### REQUIREMENT
Return the entries in their entirety, precisely as given.

### RECORDS
(** ** Pools, and a whole disk *)

(** Resolved paths are their own resolution, and none is empty. *)
Context (canonical_idem : forall p, canonicalDevice (canonicalDevice p) = canonicalDevice p)
        (canonical_nonempty : forall p, p <> "" -> canonicalDevice p <> "").

Definition keyed (t : Table) : Prop := forall d, is_Some (t !! d) -> canonicalDevice d = d /\ d <> "".

Lemma keyed_add t o : keyed t -> keyed (add_obs t o).
Proof.
  intros Ht d. unfold add_obs, add. destruct (String.eqb_spec (canonicalDevice (o_dev o)) "") as [|Hn]; [apply Ht|].
  destruct (decide (canonicalDevice (o_dev o) = d)) as [<-|Hd]; [by rewrite canonical_idem|].
  rewrite lookup_insert_ne by done. apply Ht.
Qed.
Lemma keyed_adds l t : keyed t -> keyed (foldl add_obs t l).
Proof. revert t. induction l as [|o l IH]; intros t Ht; [done|]. apply IH. by apply keyed_add. Qed.

Lemma better_in path l best : (foldl (better path) best l).1 = best.1 \/ exists s, ((foldl (better path) best l).1, s) ∈ l.
Proof.
  revert best. induction l as [|[d s] l IH]; intros best; [by left|]. cbn [foldl].
  assert (Hb : (better path best (d, s)).1 = best.1 \/ (better path best (d, s)).1 = d).
  { unfold better. cbn [snd fst]. generalize (MountPoints s). intros mps. revert best.
    induction mps as [|mp mps IHm]; intros best; [by left|]. cbn [foldl].
    destruct (String.eqb mp "/"); [apply IHm|].
    destruct (below mp path && (best.2 <? Z.of_nat (slen mp))); [|apply IHm].
    destruct (IHm (d, Z.of_nat (slen mp))) as [->| ->]; by right. }
  setoid_rewrite elem_of_cons. destruct (IH (better path best (d, s))) as [->|[s' Hs]]; [|right; exists s'; by right].
  destruct Hb as [->| ->]; [by left|]. right. exists s. by left.
Qed.
Lemma deviceProviding_in n t path : deviceProviding n t path = "" \/ is_Some (t !! deviceProviding n t path).
Proof.
  unfold deviceProviding. destruct (better_in path (range n State t) ("", -1)) as [->|[s Hs]]; [by left|].
  right. exists s. apply elem_of_map_to_list. by rewrite <- (range_perm n).
Qed.

Lemma used_add t o d : d <> "" -> used (add_obs t o) d = used t d || bool_decide (key o = d).
Proof.
  intros Hd. unfold used. rewrite view_add by done. destruct (decide (key o = d)) as [Hk|Hk].
  - rewrite bool_decide_eq_true_2, orb_true_r by done. unfold InUse. simpl. destruct (o_src o); simpl; auto using orb_true_r.
  - by rewrite bool_decide_eq_false_2, orb_false_r.
Qed.

(** A pool goes to a device that is already used: it adds nothing to use. *)
Lemma add_pool_used n t p : keyed t -> coherent t ->
  let t' := (add_pool (n, t) p).2 in keyed t' /\ coherent t' /\ forall d, d <> "" -> used t' d = used t d.
Proof.
  intros Hk Hc. cbn. destruct (String.eqb_spec (deviceProviding n t p.2) "") as [|Hd]; [done|].
  destruct (deviceProviding_in n t p.2) as [|[s Hs]]; [done|].
  change (add _ _ _ _ _ t) with (add_obs t (MkObs (deviceProviding n t p.2) p.2 SourceLibvirt "" p.1)).
  split_and!; [by apply keyed_add|by apply coherent_add|]. intros d Hne. rewrite used_add by done.
  case_bool_decide as He; [|by rewrite orb_false_r]. unfold key in He. cbn [o_dev] in He.
  destruct (Hk _ (ex_intro _ s Hs)) as [Hi _]. rewrite Hi in He. subst d. unfold used, view. rewrite Hs. simpl. by rewrite (Hc _ _ Hs).
Qed.

Lemma Resolve_used h : keyed (Resolve h) /\ coherent (Resolve h) /\
  forall d, d <> "" -> used (Resolve h) d = true <-> exists o, seen h o /\ key o = d.
Proof.
  unfold Resolve. generalize (range 2 _ (scanLibvirt (pool_names h) (dumpxml h))) as pools.
  assert (H0 : keyed (mounts h) /\ coherent (mounts h) /\
               forall d, d <> "" -> used (mounts h) d = true <-> exists o, seen h o /\ key o = d).
  { rewrite mounts_obs. split_and!; [apply keyed_adds; intros d; rewrite lookup_empty; by intros []|
      apply coherent_adds; intros d s; by rewrite lookup_empty|]. intros d Hd.
    setoid_rewrite <- observations_seen. destruct (view_adds (observations h) ∅ d Hd) as (Ha & Hc & _).
    unfold used, InUse. rewrite orb_true_iff, Ha, Hc, !Exists_exists. unfold view. rewrite lookup_empty. simpl.
    split; [naive_solver|]. intros (o & Ho & Hk). destruct (decide (o_src o = SourceKernel)); naive_solver. }
  intros pools. revert H0. generalize (mounts h) 3%nat. induction pools as [|p pools IH]; intros t n (Hk & Hc & Hu); [done|].
  cbn [foldl]. destruct (add_pool_used n t p Hk Hc) as (Hk' & Hc' & Hu').
  destruct (add_pool (n, t) p) as [n' t'] eqn:E. cbn [snd] in *. apply IH. split_and!; [done..|].
  intros d Hd. rewrite Hu' by done. by apply Hu.
Qed.

Lemma aggregates_use t l agg :
  InUse (foldl (fun agg dev => match Lookup t dev with Some s => aggregate agg s | None => agg end) agg l)
  = InUse agg || existsb (fun dev => match Lookup t dev with Some s => InUse s | None => false end) l.
Proof.
  revert agg. induction l as [|dev l IH]; intros agg; [by rewrite orb_false_r|]. cbn [foldl existsb]. rewrite IH.
  destruct (Lookup t dev) as [s|]; [|done]. unfold InUse. simpl.
  by destruct (Active agg), (Configured agg), (Active s), (Configured s).
Qed.

Lemma Lookup_canonical t dev : keyed t -> Lookup t dev = t !! canonicalDevice dev.
Proof.
  intros Hk. unfold Lookup. destruct (t !! dev) as [s|] eqn:Hs; [|done].
  destruct (Hk dev (ex_intro _ s Hs)) as [-> _]. by rewrite Hs.
Qed.

Lemma Status_free s : Status s = StatusFree <-> InUse s = false.
Proof. unfold Status, InUse. destruct (Active s), (Configured s); simpl; naive_solver. Qed.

### RESULT FOR THIS EXERCISE
(** ** Pools, and a whole disk *)

(** Resolved paths are their own resolution, and none is empty. *)
Context (canonical_idem : forall p, canonicalDevice (canonicalDevice p) = canonicalDevice p)
        (canonical_nonempty : forall p, p <> "" -> canonicalDevice p <> "").

Definition keyed (t : Table) : Prop := forall d, is_Some (t !! d) -> canonicalDevice d = d /\ d <> "".

Lemma keyed_add t o : keyed t -> keyed (add_obs t o).
Proof.
  intros Ht d. unfold add_obs, add. destruct (String.eqb_spec (canonicalDevice (o_dev o)) "") as [|Hn]; [apply Ht|].
  destruct (decide (canonicalDevice (o_dev o) = d)) as [<-|Hd]; [by rewrite canonical_idem|].
  rewrite lookup_insert_ne by done. apply Ht.
Qed.
Lemma keyed_adds l t : keyed t -> keyed (foldl add_obs t l).
Proof. revert t. induction l as [|o l IH]; intros t Ht; [done|]. apply IH. by apply keyed_add. Qed.

Lemma better_in path l best : (foldl (better path) best l).1 = best.1 \/ exists s, ((foldl (better path) best l).1, s) ∈ l.
Proof.
  revert best. induction l as [|[d s] l IH]; intros best; [by left|]. cbn [foldl].
  assert (Hb : (better path best (d, s)).1 = best.1 \/ (better path best (d, s)).1 = d).
  { unfold better. cbn [snd fst]. generalize (MountPoints s). intros mps. revert best.
    induction mps as [|mp mps IHm]; intros best; [by left|]. cbn [foldl].
    destruct (String.eqb mp "/"); [apply IHm|].
    destruct (below mp path && (best.2 <? Z.of_nat (slen mp))); [|apply IHm].
    destruct (IHm (d, Z.of_nat (slen mp))) as [->| ->]; by right. }
  setoid_rewrite elem_of_cons. destruct (IH (better path best (d, s))) as [->|[s' Hs]]; [|right; exists s'; by right].
  destruct Hb as [->| ->]; [by left|]. right. exists s. by left.
Qed.
Lemma deviceProviding_in n t path : deviceProviding n t path = "" \/ is_Some (t !! deviceProviding n t path).
Proof.
  unfold deviceProviding. destruct (better_in path (range n State t) ("", -1)) as [->|[s Hs]]; [by left|].
  right. exists s. apply elem_of_map_to_list. by rewrite <- (range_perm n).
Qed.

Lemma used_add t o d : d <> "" -> used (add_obs t o) d = used t d || bool_decide (key o = d).
Proof.
  intros Hd. unfold used. rewrite view_add by done. destruct (decide (key o = d)) as [Hk|Hk].
  - rewrite bool_decide_eq_true_2, orb_true_r by done. unfold InUse. simpl. destruct (o_src o); simpl; auto using orb_true_r.
  - by rewrite bool_decide_eq_false_2, orb_false_r.
Qed.

(** A pool goes to a device that is already used: it adds nothing to use. *)
Lemma add_pool_used n t p : keyed t -> coherent t ->
  let t' := (add_pool (n, t) p).2 in keyed t' /\ coherent t' /\ forall d, d <> "" -> used t' d = used t d.
Proof.
  intros Hk Hc. cbn. destruct (String.eqb_spec (deviceProviding n t p.2) "") as [|Hd]; [done|].
  destruct (deviceProviding_in n t p.2) as [|[s Hs]]; [done|].
  change (add _ _ _ _ _ t) with (add_obs t (MkObs (deviceProviding n t p.2) p.2 SourceLibvirt "" p.1)).
  split_and!; [by apply keyed_add|by apply coherent_add|]. intros d Hne. rewrite used_add by done.
  case_bool_decide as He; [|by rewrite orb_false_r]. unfold key in He. cbn [o_dev] in He.
  destruct (Hk _ (ex_intro _ s Hs)) as [Hi _]. rewrite Hi in He. subst d. unfold used, view. rewrite Hs. simpl. by rewrite (Hc _ _ Hs).
Qed.

Lemma Resolve_used h : keyed (Resolve h) /\ coherent (Resolve h) /\
  forall d, d <> "" -> used (Resolve h) d = true <-> exists o, seen h o /\ key o = d.
Proof.
  unfold Resolve. generalize (range 2 _ (scanLibvirt (pool_names h) (dumpxml h))) as pools.
  assert (H0 : keyed (mounts h) /\ coherent (mounts h) /\
               forall d, d <> "" -> used (mounts h) d = true <-> exists o, seen h o /\ key o = d).
  { rewrite mounts_obs. split_and!; [apply keyed_adds; intros d; rewrite lookup_empty; by intros []|
      apply coherent_adds; intros d s; by rewrite lookup_empty|]. intros d Hd.
    setoid_rewrite <- observations_seen. destruct (view_adds (observations h) ∅ d Hd) as (Ha & Hc & _).
    unfold used, InUse. rewrite orb_true_iff, Ha, Hc, !Exists_exists. unfold view. rewrite lookup_empty. simpl.
    split; [naive_solver|]. intros (o & Ho & Hk). destruct (decide (o_src o = SourceKernel)); naive_solver. }
  intros pools. revert H0. generalize (mounts h) 3%nat. induction pools as [|p pools IH]; intros t n (Hk & Hc & Hu); [done|].
  cbn [foldl]. destruct (add_pool_used n t p Hk Hc) as (Hk' & Hc' & Hu').
  destruct (add_pool (n, t) p) as [n' t'] eqn:E. cbn [snd] in *. apply IH. split_and!; [done..|].
  intros d Hd. rewrite Hu' by done. by apply Hu.
Qed.

Lemma aggregates_use t l agg :
  InUse (foldl (fun agg dev => match Lookup t dev with Some s => aggregate agg s | None => agg end) agg l)
  = InUse agg || existsb (fun dev => match Lookup t dev with Some s => InUse s | None => false end) l.
Proof.
  revert agg. induction l as [|dev l IH]; intros agg; [by rewrite orb_false_r|]. cbn [foldl existsb]. rewrite IH.
  destruct (Lookup t dev) as [s|]; [|done]. unfold InUse. simpl.
  by destruct (Active agg), (Configured agg), (Active s), (Configured s).
Qed.

Lemma Lookup_canonical t dev : keyed t -> Lookup t dev = t !! canonicalDevice dev.
Proof.
  intros Hk. unfold Lookup. destruct (t !! dev) as [s|] eqn:Hs; [|done].
  destruct (Hk dev (ex_intro _ s Hs)) as [-> _]. by rewrite Hs.
Qed.

Lemma Status_free s : Status s = StatusFree <-> InUse s = false.
Proof. unfold Status, InUse. destruct (Active s), (Configured s); simpl; naive_solver. Qed.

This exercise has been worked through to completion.